Commerce chief suggested coronavirus would be great for American business
By Newser Editors,  Newser Staff
Posted Jan 31, 2020 6:09 AM CST
Updated Jan 31, 2020 6:45 AM CST
Commerce Secretary Wilbur Ross, front, and Treasury Secretary Steven Mnuchin in a file photo.   (AP Photo/Patrick Semansky)

(Newser) – In an interview Thursday, commerce chief Wilbur Ross saw a silver lining in the quickly spreading coronavirus. While saying he didn't "want to talk about a victory lap over a very unfortunate, very malignant disease," Ross nonetheless said he thought it would help the US by convincing wary employers to shift production here from China. Ross' own department later echoed the sentiment: "As Secretary Ross made clear the first step is to bring the virus under control and help the victims of this disease," said a spokesperson, per the BBC. "It is also important to consider the ramifications of doing business with a country that has a long history of covering up real risks to its own people and the rest of the world." But Ross is taking plenty of criticism, including from health officials who say his comments could encourage under-reporting:

  • "With this kind of new disease, you want as much openness as you can," said Georges Benjamin, executive director of the American Public Health Association, per the Washington Post. "If you suppress that openness, which this will do, then you absolutely make it worse and more people will get sick, and more people will die."

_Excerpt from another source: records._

(* ===== verification/Prelude.v ===== *)
(** * A verification development for the auth-server repository

    The program is an OAuth 2.0 / OpenID Connect authorization server in Rust
    ([src/src]).  It keeps users, roles, clients, sessions, consents and refresh
    tokens in Postgres, and codes, pending requests, rate-limit counters and two
    read caches in Redis.  RSA keys for its JSON Web Tokens are files.  Browsers
    log in and consent; clients exchange codes, refresh tokens, device codes or
    their own secret for tokens; administrators manage everything over a JSON API.

    ** How the program is modelled

    An [async fn] is a program of the error-state monad [prog] below, over the
    state of [World.v]: the committed tables, the Redis data and a tick.  Each
    request to the outside (a statement, a Redis command, the clock, the random
    source, a blocking task) spends one tick and is answered by [Env], which is a
    parameter: a call may be served, fail before its effect, take effect with the
    answer lost, or be rejected.  A theorem that says nothing about [Env] therefore
    holds under every pattern of failures.  Transactions work on a copy of the
    tables that is committed at the end.  A handler is the whole function, its
    early returns and discarded results included; handlers return an HTTP response
    or an [err], which [Http.v] turns into a response.

    Integers have their Rust width: [Z] with the checks, saturation or wrap-around of
    the operation the source uses.  Strings are UTF-8 bytes.  Times are nanoseconds.

    ** Files and the code they model

    Foundations:
    - [Prelude]: the monad, the program logics [wp] (one state) and [yields] (the
      value alone), the tactics and hint databases, lemmas on lists and options;
    - [RustStr]: the string functions of the standard library;
    - [Redis], [Ext]: interfaces of Redis and of the third-party crates, with laws;
    - [Schema]: [migrations/*.sql]; [World]: the state and its outside;
    - [Demo], [DemoJson], [DemoJwt]: implementations of the interfaces, which show
      that the laws can hold together and on which the witnesses run.

    Shared services:
    - [RedisKeys]: [common/redis/keys.rs], [lua.rs]; [Http]: [common/web/*],
      [error.rs]; [Config]: [config.rs]; [RateLimit]: [common/ratelimit/mod.rs];
    - [Hashing]: [common/crypto/sha256.rs], [hmac_sha256.rs], [random_tokens.rs] and
      [oauth/pkce.rs]; [Secrets]: [common/crypto/argon2.rs], [client/secret.rs];
    - [Jwt]: [common/crypto/jwt.rs]; [KeyFiles]: [common/crypto/rsa_keys.rs];
    - [Scopes]: [oauth/scopes.rs].

    Repositories and stores:
    - [Role]: [role/mod.rs]; [User]: [user/mod.rs]; [Client]: [client/*.rs] with the
      client cache; [RefreshToken]: [oauth/token/repository.rs], [cleanup.rs];
      [Session]: [session/*.rs] with the session cache; [Consent]:
      [oauth/consent/{model,repository,service,pending_store}.rs]; [AccountTokens]:
      [password/repository.rs], [signup/repository.rs]; [AuthCode]:
      [oauth/authorize/code.rs]; [Integrity]: all their SQL statements together.

    Flows and endpoints:
    - [Password]: [password/flow.rs], [login/service.rs]; [LoginHttp]: [login/*.rs];
      [Signup]: [signup/flow.rs]; [AccountHttp]: [signup/resource.rs],
      [password/resource.rs];
    - [Issuer]: [oauth/token/issuer.rs]; [TokenFlow]: [oauth/token/flow.rs];
      [Introspect]: [oauth/token/introspect.rs], [revoke.rs]; [Device]:
      [oauth/device/*.rs]; [Authorize]: [oauth/authorize/flow.rs]; [Logout]:
      [oauth/logout/*.rs]; [OAuthHttp]: [oauth/resource.rs],
      [oauth/consent/resource.rs]; [Oidc]: [oidc/resource.rs];
    - [Bootstrap]: [bootstrap/*.rs]; [Admin]: [admin/*.rs].

    The server as a whole:
    - [Server]: [main.rs], [state.rs]: the services as [main] wires them, start-up, and
      [serve], which runs the handler of a request; [step] is a request, a sweep or a
      restart, and theorems about the server are about sequences of steps;
    - [Routes]: the routing tables of [main.rs] and of the [configure] functions;
    - [Keeps]: a logic for invariants of the tables along programs, whose rules follow
      the program's text, with a tactic that proves them; [Invariants]: those it is
      used for, [intact], [named], [contained] and [single];
    - [ClientCache]: the client cache over sequences of look-ups and writes;
    - [CodeFlow], [ServerFlow]: the authorization-code flow as a whole, on the flows
      and over HTTP.

    A flow calls the repositories' definitions the way the code calls their methods;
    a client of an interface ([RedisLaws], [KeyProvider], [JwtLaws], ...) is proved
    against the laws, and [KeyFiles] discharges [KeyProvider] for the key directory.

    ** What the theorems show

    - State.  Every statement keeps the schema's constraints; the role hierarchy
      stays a forest; nobody ever has two passwords; the client cache answers as the
      database would, as long as no write to the client tables misses Redis; no live
      session-cache entry is without its row; the active signing key is loaded, and
      a restart finds every key again.
    - Credentials.  A code is redeemed once, by its client, with its verifier; a
      refresh token is rotated, and its reuse is refused and, once the client is
      accepted and Postgres answers, revokes the family; a device code is
      decided once and redeemed once; a reset token takes the account over once; a
      signed token validates to its claims and nothing else validates.
    - Endpoints.  [/authorize] issues codes and redirects only after its checks;
      consent is given only by the browser it was asked of; [/userinfo] and
      introspection disclose only what the token covers; every admin endpoint is
      behind its guard; the login page redirects to local paths only (one with a tab
      in it leaves the server all the same, as [LoginHttp.safe_redirect_leaves] shows).
    - Availability and composition.  A registered and verified user can log in; the
      session of a login is accepted by [/auth/me]; a signed access token is accepted
      by [/userinfo] while its session lasts; a successful start-up leaves an
      administrator; and with an outside that answers the whole
      authorization-code flow completes over HTTP, from [/oauth/authorize] to
      [/userinfo], also across a key rotation.
    - The server.  Along every sequence of requests, sweeps and restarts, with any
      failures, the tables keep their constraints, the roles stay a forest, the roles
      and keys the server relies on are there; what people may do changes only by a
      request of an administrator, but for new accounts, which have the role [user].
    - Exactness.  Scopes, consent, effective roles, redirect-URI checks, password
      hashes and, while Redis answers, rate limits are characterised by equivalences
      or equalities.
    - Where the code does not do what it means to, a lemma or an [Example] at the end
      of the file runs it: lost logouts when Redis is down, a key that returns after
      its retirement, an administrator without a password, and others.

    ** Bounds and fuel

    Only the two walks of the role hierarchy recurse on fuel: the number of roles,
    which [climb_fuel] and [walk_fuel] prove sufficient, so the error that stands for
    exhausted fuel is never raised.  All other loops are structural, with the bounds
    the source writes ([push_chars] and [persist_loop] in [Device.v]).

    ** Assumptions

    None beyond the sections' contexts, which turn into hypotheses: [RedisLaws],
    [EnvLaws] (rows come in some order, the clock of Redis does not run backwards,
    random values have the size asked for), [CryptoLaws], [UrlCodecLaws],
    [TextsLaws], [ValueParserLaws], [JsonCodecLaws], [JwtLaws], [Argon2Laws],
    [RsaLaws], [FsLaws], [KidLaws].  Theorems that need digests to be free of collisions, which is an
    idealisation, name [DigestInjective] or [Argon2Injective].

    ** Not modelled

    - in [main.rs]: CORS, metrics and tracing middleware, the favicon and the socket,
      which are calls into actix-web; how actix-web searches the routing tables is the
      parameter [Router] of [Routes.v], and what its extractors make of a request is
      the argument of a [request] in [Server.v];
    - [db.rs], [redis_pool.rs]: connection pools and the migration runner;
    - [common/redis/json.rs]: two wrappers around [serde_json], which is the interface
      [JsonCodec] here;
    - the HTML templates (the interface [Askama]), the delivery of back-channel
      logout requests, logging, the timers that start the sweeps;
    - interleavings within one handler: the server takes requests one at a time.
      Where the code guards against interleaving (transactions, Lua scripts, row
      locks) these are single steps, and sessions, the client cache, statements and
      keys are also stated along arbitrary sequences of their operations; in the
      components the key set may change at every tick of a handler. *)

From stdpp Require Import base tactics list gmap strings sorting.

  • His comments "rest on a misunderstanding of how infectious diseases are transmitted," said Sandro Galea, dean of the School of Public Health at Boston University. "Public officials have to communicate in an informed manner that educates the public and moves us towards an understanding of what actually generates help," Galea said. "A comment like this achieves the exact opposite purpose."
  • As for the business angle, Simon Baptist of the Economic Intelligence Unit though the comments were "weird." He elaborates: "Companies are not going to make serious and long-term investment decisions on the basis of an outbreak of a disease that might last three to six months."
(The State Department is warning Americans not to travel to China.)